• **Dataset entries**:

Segment Open

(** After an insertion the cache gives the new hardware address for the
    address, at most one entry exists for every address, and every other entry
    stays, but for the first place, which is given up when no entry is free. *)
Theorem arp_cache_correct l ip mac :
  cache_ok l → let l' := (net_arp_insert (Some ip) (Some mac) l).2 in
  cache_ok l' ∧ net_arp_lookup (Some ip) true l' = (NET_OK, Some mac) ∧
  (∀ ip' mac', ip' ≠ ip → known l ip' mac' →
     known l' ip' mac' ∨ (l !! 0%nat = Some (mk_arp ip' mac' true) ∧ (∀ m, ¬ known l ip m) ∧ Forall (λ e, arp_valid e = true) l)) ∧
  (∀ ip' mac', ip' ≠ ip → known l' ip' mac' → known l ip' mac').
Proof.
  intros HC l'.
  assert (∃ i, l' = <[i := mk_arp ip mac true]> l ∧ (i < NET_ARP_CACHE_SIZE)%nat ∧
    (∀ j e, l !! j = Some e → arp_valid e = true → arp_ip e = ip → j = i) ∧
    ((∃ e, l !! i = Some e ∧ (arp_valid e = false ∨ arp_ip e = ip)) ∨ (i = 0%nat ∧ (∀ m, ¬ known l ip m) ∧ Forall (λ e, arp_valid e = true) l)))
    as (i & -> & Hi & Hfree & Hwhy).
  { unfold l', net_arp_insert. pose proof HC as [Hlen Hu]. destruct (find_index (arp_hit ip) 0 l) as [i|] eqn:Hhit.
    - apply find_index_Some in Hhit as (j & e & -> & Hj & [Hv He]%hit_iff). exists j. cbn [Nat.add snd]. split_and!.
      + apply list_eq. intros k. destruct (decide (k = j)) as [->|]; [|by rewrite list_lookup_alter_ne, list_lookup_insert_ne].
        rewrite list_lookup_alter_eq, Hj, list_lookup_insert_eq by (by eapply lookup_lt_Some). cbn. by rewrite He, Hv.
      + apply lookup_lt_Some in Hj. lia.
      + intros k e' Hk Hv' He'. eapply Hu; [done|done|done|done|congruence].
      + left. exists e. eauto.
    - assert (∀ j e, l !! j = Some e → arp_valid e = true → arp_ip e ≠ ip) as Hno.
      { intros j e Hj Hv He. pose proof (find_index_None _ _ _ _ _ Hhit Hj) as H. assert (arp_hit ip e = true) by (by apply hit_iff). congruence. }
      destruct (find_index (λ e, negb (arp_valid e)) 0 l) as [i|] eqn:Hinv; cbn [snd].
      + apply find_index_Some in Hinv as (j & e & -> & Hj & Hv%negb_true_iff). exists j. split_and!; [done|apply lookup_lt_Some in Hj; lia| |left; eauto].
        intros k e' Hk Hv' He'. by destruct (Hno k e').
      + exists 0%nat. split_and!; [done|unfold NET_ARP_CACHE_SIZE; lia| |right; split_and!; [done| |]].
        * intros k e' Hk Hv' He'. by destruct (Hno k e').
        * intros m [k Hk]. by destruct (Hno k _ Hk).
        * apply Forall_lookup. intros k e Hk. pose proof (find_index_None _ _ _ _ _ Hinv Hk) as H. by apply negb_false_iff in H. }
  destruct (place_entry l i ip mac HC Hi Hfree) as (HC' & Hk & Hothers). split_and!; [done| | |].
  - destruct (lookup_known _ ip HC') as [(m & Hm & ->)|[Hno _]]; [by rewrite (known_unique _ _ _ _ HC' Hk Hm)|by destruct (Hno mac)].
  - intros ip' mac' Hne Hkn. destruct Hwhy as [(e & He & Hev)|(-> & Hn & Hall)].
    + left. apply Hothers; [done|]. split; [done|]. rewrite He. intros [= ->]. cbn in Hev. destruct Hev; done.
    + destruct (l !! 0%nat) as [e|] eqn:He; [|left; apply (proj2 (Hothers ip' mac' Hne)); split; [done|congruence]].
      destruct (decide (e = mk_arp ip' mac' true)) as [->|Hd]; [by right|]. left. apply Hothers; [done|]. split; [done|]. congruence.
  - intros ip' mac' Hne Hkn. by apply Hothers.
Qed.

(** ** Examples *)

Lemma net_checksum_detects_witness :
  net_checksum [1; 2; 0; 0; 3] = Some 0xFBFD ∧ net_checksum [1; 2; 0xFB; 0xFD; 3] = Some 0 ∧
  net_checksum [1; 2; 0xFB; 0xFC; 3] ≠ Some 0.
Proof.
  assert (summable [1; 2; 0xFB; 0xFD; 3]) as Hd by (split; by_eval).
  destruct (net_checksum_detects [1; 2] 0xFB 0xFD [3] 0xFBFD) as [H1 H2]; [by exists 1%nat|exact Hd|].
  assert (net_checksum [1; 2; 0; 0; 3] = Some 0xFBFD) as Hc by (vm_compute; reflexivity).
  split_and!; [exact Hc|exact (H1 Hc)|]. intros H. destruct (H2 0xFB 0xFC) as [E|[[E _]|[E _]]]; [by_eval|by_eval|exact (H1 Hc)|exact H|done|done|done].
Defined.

Segment Closed

All that is needed is the opening run of the data, given again exactly: please include every line from the first through the line with "rewrite list_lookup_alter_eq, Hj, list_lookup_insert_eq", both ends kept.

• **Reply to the task**:
(** After an insertion the cache gives the new hardware address for the
    address, at most one entry exists for every address, and every other entry
    stays, but for the first place, which is given up when no entry is free. *)
Theorem arp_cache_correct l ip mac :
  cache_ok l → let l' := (net_arp_insert (Some ip) (Some mac) l).2 in
  cache_ok l' ∧ net_arp_lookup (Some ip) true l' = (NET_OK, Some mac) ∧
  (∀ ip' mac', ip' ≠ ip → known l ip' mac' →
     known l' ip' mac' ∨ (l !! 0%nat = Some (mk_arp ip' mac' true) ∧ (∀ m, ¬ known l ip m) ∧ Forall (λ e, arp_valid e = true) l)) ∧
  (∀ ip' mac', ip' ≠ ip → known l' ip' mac' → known l ip' mac').
Proof.
  intros HC l'.
  assert (∃ i, l' = <[i := mk_arp ip mac true]> l ∧ (i < NET_ARP_CACHE_SIZE)%nat ∧
    (∀ j e, l !! j = Some e → arp_valid e = true → arp_ip e = ip → j = i) ∧
    ((∃ e, l !! i = Some e ∧ (arp_valid e = false ∨ arp_ip e = ip)) ∨ (i = 0%nat ∧ (∀ m, ¬ known l ip m) ∧ Forall (λ e, arp_valid e = true) l)))
    as (i & -> & Hi & Hfree & Hwhy).
  { unfold l', net_arp_insert. pose proof HC as [Hlen Hu]. destruct (find_index (arp_hit ip) 0 l) as [i|] eqn:Hhit.
    - apply find_index_Some in Hhit as (j & e & -> & Hj & [Hv He]%hit_iff). exists j. cbn [Nat.add snd]. split_and!.
      + apply list_eq. intros k. destruct (decide (k = j)) as [->|]; [|by rewrite list_lookup_alter_ne, list_lookup_insert_ne].
        rewrite list_lookup_alter_eq, Hj, list_lookup_insert_eq by (by eapply lookup_lt_Some). cbn. by rewrite He, Hv.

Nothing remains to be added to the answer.